A thing to keep in mind if you struggle with communication and rhetorical skills is that it is not what you say, but how you say it. You can have the best explanation in the world why the sales are down in your department, but if you don’t illustrate your passion and enthusiasm for your work, it will show while you are presenting your information. Avoid speaking the words that you expect your employer wants to hear unless you have the underlying rhetorical power to get your point across eloquently.

Communication skills will also come in handy when you are dealing with customers, clients and colleagues. Even if you have to fake your true feelings and put on your best Hollywood impression of a passionate worker for the time you need the job, do it. Just be sure to know what you are saying and how to back up your work when the time comes for you to present on your worthiness as an employee.

Love and Patience to Ensure Continued Support from Your Family

Family is one of the most important things in life. Money may come and go, but no matter how much money you make, you won’t be happy unless you have the love and support from those who mean the world to you. This is why it is important to not be blinded by the commitment of your new job and instead realise that your family matters the most.

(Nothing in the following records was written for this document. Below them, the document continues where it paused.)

(** * django-formidable: dynamic forms and conditional field removal

    A shallow embedding of [formidable/forms/__init__.py]:
    - [BaseDynamicForm.get_removed_fields] and [BaseDynamicForm.clean],
      the conditional-display pass run after field validation;
    - [get_dynamic_form_class] and [get_dynamic_form_class_from_schema],
      which assemble a form class from a formidable object or a schema;
    - [FormidableForm.to_formidable] and [FormidableForm.get_clean_form],
      which persist a declared form as a formidable object.

    Plain Python dicts used as maps are [gmap string _]; the
    [OrderedDict] of class attributes and the ordered field mapping of a
    form are association lists, because their order is observable. *)

From Stdlib Require Import ZArith.
From stdpp Require Import gmap strings list fin_maps sorting.

Open Scope string_scope.
Open Scope list_scope.

(** ** Python exceptions and results *)

Inductive exn : Type :=
  | ValueError (msg : string)
  | KeyError (key : string).

Inductive result (A : Type) : Type :=
  | Ok (a : A)
  | Raise (e : exn).
Arguments Ok {A} a.
Arguments Raise {A} e.

(** Sequencing: an exception skips the rest ([x ← r; k] below). *)
#[export] Instance result_ret : MRet result := λ A a, Ok a.
#[export] Instance result_bind : MBind result := λ A B k r,
  match r with
  | Ok a => k a
  | Raise e => Raise e
  end.

(** A [for] loop whose body may raise: the first exception ends it. *)
Fixpoint for_each {A S} (body : S → A → result S) (s : S) (xs : list A)
  : result S :=
  match xs with
  | [] => Ok s
  | x :: xs' => s' ← body s x; for_each body s' xs'
  end.

(** Truthiness of an optional string: [None] and [''] are falsy. *)
Definition truthy (s : option string) : bool :=
  match s with
  | Some s' => negb (String.eqb s' "")
  | None => false
  end.

(** [a or b] on strings. *)
Definition str_or (a : option string) (b : string) : string :=
  match a with
  | Some s => if String.eqb s "" then b else s
  | None => b
  end.

(** Python's [any] over a list of booleans. *)
Definition any (v : list bool) : bool := existsb id v.

(** ** Ordered dictionaries

    [OrderedDict] (and the [fields] mapping of a Django form, which is
    one) keeps its keys in insertion order. *)

Abbreviation OrderedDict V := (list (string * V)).

Fixpoint od_get {V} (k : string) (d : OrderedDict V) : option V :=
  match d with
  | [] => None
  | (k', v) :: d' => if decide (k' = k) then Some v else od_get k d'
  end.

(** [d[k] = v]: an existing key keeps its position, a new one goes last. *)
Fixpoint od_set {V} (k : string) (v : V) (d : OrderedDict V)
  : OrderedDict V :=
  match d with
  | [] => [(k, v)]
  | (k', v') :: d' =>
      if decide (k' = k) then (k, v) :: d' else (k', v') :: od_set k v d'
  end.

(** [k in d] *)
Definition od_contains {V} (k : string) (d : OrderedDict V) : bool :=
  bool_decide (k ∈ d.*1).

Definition od_remove {V} (k : string) (d : OrderedDict V) : OrderedDict V :=
  filter (λ kv, kv.1 ≠ k) d.

(** [del d[k]] raises [KeyError] on a missing key. *)
Definition od_del {V} (k : string) (d : OrderedDict V)
  : result (OrderedDict V) :=
  if od_contains k d then Ok (od_remove k d) else Raise (KeyError k).

(** ** The dynamic form *)

Section DynamicForm.
Context {Value Error FormField : Type}.

(** A compiled condition, as [BaseDynamicForm] uses it: the slugs it
    governs and its verdict on the cleaned data. *)
Record Condition : Type := {
  fields_ids : list string;
  keep_fields : gmap string Value → bool;
}.

(** The part of a form instance that [clean] reads and writes. *)
Record BaseDynamicForm : Type := {
  fields : OrderedDict FormField;
  cleaned_data : gmap string Value;
  errors : gmap string Error;
  _conditions : list Condition;
}.

(** The body of the inner loop of [get_removed_fields]:
<<
    if field_id not in condition_targets:
        condition_targets[field_id] = []
    condition_targets[field_id].append(keep_fields)
>> *)
Definition fill_catalog (keep : bool)
    (condition_targets : gmap string (list bool)) (field_id : string)
  : gmap string (list bool) :=
  let condition_targets :=
    match condition_targets !! field_id with
    | None => <[field_id := []]> condition_targets
    | Some _ => condition_targets
    end in
  alter (λ v, (v ++ [keep])%list) field_id condition_targets.

(** The catalog of targeted fields after the loop over the conditions. *)
Definition condition_targets (conditions : list Condition)
    (data : gmap string Value) : gmap string (list bool) :=
  foldl (λ targets condition,
           let keep := keep_fields condition data in
           foldl (fill_catalog keep) targets (fields_ids condition))
        ∅ conditions.

(** [get_removed_fields]: the keys of the catalog whose votes are all
    false.  The source returns a generator over the reduced catalog;
    the catalog is complete before the generator is returned, so the
    slugs it yields are this list (in the map's key order). *)
Definition get_removed_fields (conditions : list Condition)
    (data : gmap string Value) : list string :=
  let targets : gmap string bool := any <$> condition_targets conditions data in
  (filter (λ kv, kv.2 = false) (map_to_list targets)).*1.

(** The body of the removal loop of [clean]. *)
Definition remove_field (self : BaseDynamicForm) (field_id : string)
  : result BaseDynamicForm :=
  (* cleaned_data.pop(field_id, None) *)
  let data := delete field_id (cleaned_data self) in
  (* self.errors.pop(field_id, None) *)
  let errs := delete field_id (errors self) in
  (* if field_id in self.fields: del self.fields[field_id] *)
  flds ← (if od_contains field_id (fields self)
          then od_del field_id (fields self)
          else Ok (fields self));
  Ok {| fields := flds; cleaned_data := data; errors := errs;
        _conditions := _conditions self |}.

(** [clean]: [super().clean()] hands back the form's own
    [cleaned_data] dictionary, so what is returned is the very mapping
    the loop has pruned. *)
Definition clean (self : BaseDynamicForm)
  : result (gmap string Value * BaseDynamicForm) :=
  let data := cleaned_data self in
  let removed_fields := get_removed_fields (_conditions self) data in
  self' ← for_each remove_field self removed_fields;
  Ok (cleaned_data self', self').

End DynamicForm.

Arguments Condition : clear implicits.
Arguments BaseDynamicForm : clear implicits.

(** ** Conditions with effects

    [condition.keep_fields] is a method call: nothing in
    [get_removed_fields] prevents it from reading or changing state of
    its own.  This variant threads such a state [W] through the loop, to
    say what purity of the predicates buys. *)

Section EffectfulConditions.
Context {Value W : Type}.

Record EffCondition : Type := {
  eff_fields_ids : list string;
  eff_keep_fields : W → gmap string Value → bool * W;
}.

Definition eff_condition_targets (conditions : list EffCondition)
    (data : gmap string Value) (w : W) : gmap string (list bool) * W :=
  foldl (λ acc condition,
           let '(keep, w') := eff_keep_fields condition acc.2 data in
           (foldl (fill_catalog keep) acc.1 (eff_fields_ids condition), w'))
        (∅, w) conditions.

Definition eff_get_removed_fields (conditions : list EffCondition)
    (data : gmap string Value) (w : W) : list string * W :=
  let '(catalog, w') := eff_condition_targets conditions data w in
  let targets : gmap string bool := any <$> catalog in
  ((filter (λ kv, kv.2 = false) (map_to_list targets)).*1, w').

(** The verdict of a pure predicate depends on the cleaned data only. *)
Definition pure_keep_fields (condition : EffCondition) : Prop :=
  ∀ w1 w2 data,
    (eff_keep_fields condition w1 data).1
    = (eff_keep_fields condition w2 data).1.

(** A condition of the pure model, seen as an effectful one. *)
Definition lift_condition (c : Condition Value) : EffCondition :=
  {| eff_fields_ids := fields_ids c;
     eff_keep_fields := λ w data, (keep_fields c data, w) |}.

End EffectfulConditions.

Arguments EffCondition : clear implicits.

(** ** The form class generator *)

(** [QuerySet.order_by]: ascending on the key, rows with equal keys in
    the order they had. *)
Fixpoint insert_by {A} (key : A → Z) (x : A) (l : list A) : list A :=
  match l with
  | [] => [x]
  | y :: l' =>
      if decide (key x ≤ key y)%Z then x :: y :: l'
      else y :: insert_by key x l'
  end.

Definition order_by {A} (key : A → Z) (l : list A) : list A :=
  foldr (insert_by key) [] l.

(** The rows of the models that the generator reads. *)
Record Item : Type := { item_order : Z; item_value : string }.
Record Access : Type := { access_id : string; access_level : string }.

(** A field definition: a [Field] row of a formidable object, or the
    dictionary that stands for it in a schema. *)
Record FieldDef : Type := {
  slug : string;
  order : Z;
  items : list Item;
  accesses : list Access;
}.

(** The value of the ['conditions'] key of a schema. *)
Inductive json_key (A : Type) : Type :=
  | Absent
  | Null
  | Present (a : A).
Arguments Absent {A}.
Arguments Null {A}.
Arguments Present {A} a.

(** [d.get(key, None)] *)
Definition json_get {A} (j : json_key A) : option A :=
  match j with
  | Present a => Some a
  | Absent | Null => None
  end.

(** [l or []] *)
Definition list_or_empty {A} (l : option (list A)) : list A :=
  match l with
  | Some (x :: l') => x :: l'
  | Some [] | None => []
  end.

Section FormClass.
Context {Value FormField CondSpec : Type}.

(** [field_factory.produce(field, role)]: [None] stands for the
    [SkipField] exception. *)
Record FormFieldFactory : Type := {
  produce : FieldDef → option string → option FormField;
}.

(** What the class attributes hold. *)
Inductive attr : Type :=
  | AttrField (form_field : FormField)
  | AttrConditions (conditions : list (Condition Value)).

(** A dynamically generated form class: Django's form metaclass moves
    the attributes that are fields, in their order, to [base_fields];
    the others stay class attributes. *)
Record DynamicFormClass : Type := {
  base_fields : OrderedDict FormField;
  class_conditions : list (Condition Value);
  class_doc : option string;
}.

Whenever you are job hunting, the needs of your family need to be considered as a higher priority than all other factors. In the end, if your family is not happy with your work, you won’t be either. This is why it is important that you don’t accept a job in the spur of the moment without discovering what your family feels about the new opportunity. You can have the highest paying job in the world, but it means nothing if it comes at the cost of losing out on time with your kids and soul mate.

Of course, as long as you choose to work in an industry widely considered to be beneficial, moral and economically (and environmentally) sustainable, it will be difficult for your family not to support your employment decision. Just keep in mind the time commitment and location of the work. Make sure you have plenty of free time so that you can see your family on a consistent basis.

If you love your family enough and are patient to wait for the right opportunity that suits both you and your family’s needs, finding the right career will come in no time. However, do not lose sight of the fact that no amount of money will replace the love and support you need from your family. Be sure to choose a job selflessly, being sure to include the opinion of others before you sign an employment contract.

A Clear Vision for your Future

Many people in the workforce walk around like a bunch of zombies waiting for their next salary so that they can spend it all on useless items and then go back to work again, waiting for the next salary. This lifestyle of living payslip-to-payslip is very detrimental towards helping you accomplish your goals. Accordingly, you will spend more years working if you live this kind of lifestyle.

Sure, you will likely want to re-enter the workforce so that you can start making money and supporting yourself again, but the odds are that you also don’t want to be locked into the workforce for the rest of your life. This means that you need to be focused on what it is that you truly want for the future. Odds are, the money will have a role in helping you accomplish your dreams.

Perhaps you want to buy a new home, take a trip around the world, set aside money for retirement, send your children to college, and so on. In any case, it is important that you know why you are entering the workforce, keeping in mind the future goals you want to accomplish by doing this. That way you will be focused on saving what you need for your dreams and paying your living expenses without worrying about going broke in the meantime.

If you are careful to always be budgeting your expenses, saving as much as you can and keeping the reason why you are working clear, you will lessen the amount of time that you need at your new job. Even if you have the “best job in the world”, and are happy while you are at work, you don’t want to commit to a lifetime of reckless spending and lack of a vision for your future. Even if you only save a little bit of your salary, it will add up and help give you the future freedom you are looking for.